§ **About this exercise**
Tally the lines below that contain the word "returns". Only the total should be given.

◇ ◇ ◇ ◇ ◇ ◇ ◇

Lemma read_elements_text n : forall resp,
  existsb atom_is_bytes resp = false ->
  yields (read_elements self n resp)
    (fun l => existsb atom_is_bytes l = false).
Proof.
  induction n as [|n IH]; intros resp Hr; cbn [read_elements].
  { now apply yields_ret. }
  apply yields_then; intros hl. apply yields_then; intros c_hl.
  destruct (negb _); [apply yields_raise|].
  destruct (Byte.eqb c_hl "$").
  - apply yields_then; intros l. destruct (l =? -1).
    + apply IH. now apply existsb_snoc.
    + apply yields_then; intros data.
      eapply yields_bind; [apply _decode_response_text|].
      intros a Ha. apply yields_then; intros _.
      apply IH. now apply existsb_snoc.
  - destruct (Byte.eqb c_hl ":").
    + apply yields_then; intros z. apply IH. now apply existsb_snoc.
    + eapply yields_bind; [apply _decode_response_text|].
      intros a Ha. apply IH. now apply existsb_snoc.
Qed.

Lemma decode_line_text fl :
  yields (decode_line self fl) (fun r => holds_bytes r = false).
Proof.
  unfold decode_line. apply yields_then; intros c.
  destruct (Byte.eqb c "+").
  { eapply yields_bind; [apply _decode_response_text|].
    intros a Ha. now apply yields_ret. }
  destruct (Byte.eqb c "$").
  { apply yields_then; intros l. destruct (l =? -1).
    - eapply yields_bind; [apply _decode_response_text|].
      intros a Ha. now apply yields_ret.
    - apply yields_then; intros resp. apply yields_then; intros _.
      eapply yields_bind; [apply _decode_response_text|].
      intros a Ha. now apply yields_ret. }
  destruct (Byte.eqb c "*").
  { apply yields_then; intros count. destruct (count =? -1).
    - now apply yields_ret.
    - eapply yields_bind; [now apply read_elements_text|].
      intros l Hl. now apply yields_ret. }
  destruct (Byte.eqb c ":").
  { apply yields_then; intros z. now apply yields_ret. }
  destruct (Byte.eqb c "-"); [apply yields_raise | now apply yields_ret].
Qed.

Lemma _get_response_text w :
  yields (_get_response self w) (fun r => holds_bytes r = false).
Proof.
  unfold _get_response. destruct (sig_truthy w).
  - apply yields_then. intros [val|]; [apply decode_line_text|].
    now apply yields_ret.
  - apply yields_then. intros line. apply decode_line_text.
Qed.

Lemma subscription_turn_text w :
  yields (Cmd.subscription_turn self w)
    (fun t => t = None \/ t = Some VNone).
Proof.
  unfold Cmd.subscription_turn.
  eapply yields_bind; [apply _get_response_text|].
  intros r Hr. destruct (truthy r); [|apply yields_ret; now right].
  destruct r as [[| | |]|[|r0 tl]]; try apply yields_raise;
    try (apply yields_ret; now left).
  cbn [holds_bytes existsb] in Hr. apply orb_false_iff in Hr as [H0 _].
  destruct r0; try discriminate H0; cbn [atom_eq_bytes];
    apply yields_ret; now left.
Qed.

Lemma subscription_loop_text w fuel :
  yields (Cmd.subscription_loop self w fuel)
    (fun t => t = None \/ t = Some VNone).
Proof.
  induction fuel as [|fuel IH]; cbn [Cmd.subscription_loop].
  { apply yields_ret. now left. }
  eapply yields_bind; [apply subscription_turn_text|].
  intros t [->| ->]; [exact IH|]. apply yields_ret. now right.
Qed.

Lemma get_from_subscriptions_text w :
  yields (Cmd.get_from_subscriptions self w) (fun v => v = VNone).
Proof.
  intros c v c' H. unfold Cmd.get_from_subscriptions in H.
  destruct (Cmd.subscription_loop self w (S (length (inbuf c))) c)
    as [[[v'|]|e|] c1] eqn:Hl; try discriminate H.
  injection H as <- _.
  destruct (subscription_loop_text w _ _ _ _ Hl) as [Hn|Hs];
    [discriminate Hn | now injection Hs].
Qed.

End Decoded.

(** X16.  A client that decodes replies to text never returns a
    published message from [get_from_subscriptions]: the decoded first
    element is not equal to the bytes the loop compares it with, so the
    only value the call returns is [None]. *)
Theorem decoded_client_sees_no_message :
  forall (self : RedisClient) (wake_sig : option text) (c c' : conn)
         (v : pyval),
    decode_responses self = true ->
    Cmd.get_from_subscriptions self wake_sig c = (Return v, c') ->
    v = VNone.
Proof.
  intros self w c c' v Hdec H.
  exact (get_from_subscriptions_text self Hdec w c v c' H).
Qed.

(** X17.  A hub built with [decode_responses] set never puts anything
    in a queue: a turn of its loop leaves the log of deliveries as it
    was. *)
Theorem decoding_hub_delivers_nothing :
  forall (h : RedisSubHub) (c : conn),
    decode_responses (config h) = true ->
    delivered (snd (fst (hub_turn h c))) = delivered h.
Proof.
  intros h c Hdec.
  assert (Hadd : forall h0 c0,
            delivered (snd (fst (hub_additions h0 c0))) = delivered h0
            /\ config (snd (fst (hub_additions h0 c0))) = config h0).
  { intros h0 c0. unfold hub_additions.
    destruct (sub_adds h0) as [|p sa]; [now split|].
    destruct (add_loop (p :: sa) (subs h0, [], [])) as [[s n] g].
    now destruct ((_ ;;; _) c0). }
  assert (Hrm : forall h0 c0,
            delivered (snd (fst (hub_removals h0 c0))) = delivered h0
            /\ config (snd (fst (hub_removals h0 c0))) = config h0).
  { intros h0 c0. unfold hub_removals.
    destruct (sub_rms h0) as [|p sr]; [now split|].
    destruct (rm_loop (p :: sr) (subs h0, [], [])) as [[e|] [[s n] g]];
      [now split|].
    now destruct ((_ ;;; _) c0). }
  assert (Hdis : forall h0 c0,
            decode_responses (config h0) = true ->
            delivered (snd (fst (hub_dispatch h0 c0))) = delivered h0).
  { intros h0 c0 Hd. unfold hub_dispatch.
    destruct (sub_rms h0), (sub_adds h0); try reflexivity.
    destruct (Cmd.get_from_subscriptions (config h0)
                (Some (sub_wake_signal h0)) c0) as [[v|e|] c1] eqn:Hg;
      try reflexivity.
    apply (get_from_subscriptions_text (config h0) Hd) in Hg. now subst v. }
  unfold hub_turn.
  destruct (Hadd h c) as [Hd1 Hc1].
  destruct (hub_additions h c) as [[[[]|e|] h1] c1]; cbn [fst snd] in *;
    try exact Hd1.
  destruct (Hrm h1 c1) as [Hd2 Hc2].
  destruct (hub_removals h1 c1) as [[[[]|e|] h2] c2]; cbn [fst snd] in *;
    try congruence.
  rewrite Hdis by congruence. congruence.
Qed.

End Delivery.

(* ===================================================================== *)
(** ** What a command method writes *)
(* ===================================================================== *)

Create HintDb reading.

#[global] Hint Resolve reader_ret reader_raise reader_of_option
  reader_of_sum reader_until_eol reader_receive reader_first_byte
  reader_int_ reader__decode_response reader_read_elements
  reader_decode_line reader_first_until_eol reader__get_response : reading.

Ltac reading :=
  repeat first
    [ solve [auto with reading]
    | match goal with
      | |- reader (bind _ _) => apply reader_bind; [|intros]
      | |- reader (if ?b then _ else _) => destruct b
      | |- reader (match ?o with Some _ => _ | None => _ end) => destruct o
      end ].

Section Requests.

Context {E : Env}.

Variable self : RedisClient.

Lemma reader_py_len r : reader (py_len r).
Proof. unfold py_len. destruct (as_sequence r); auto with reading. Qed.

Lemma reader_py_tuple r : reader (py_tuple r).
Proof. unfold py_tuple. destruct (as_sequence r); auto with reading. Qed.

◇ ◇ ◇ ◇ ◇ ◇ ◇

§ **Task result**
2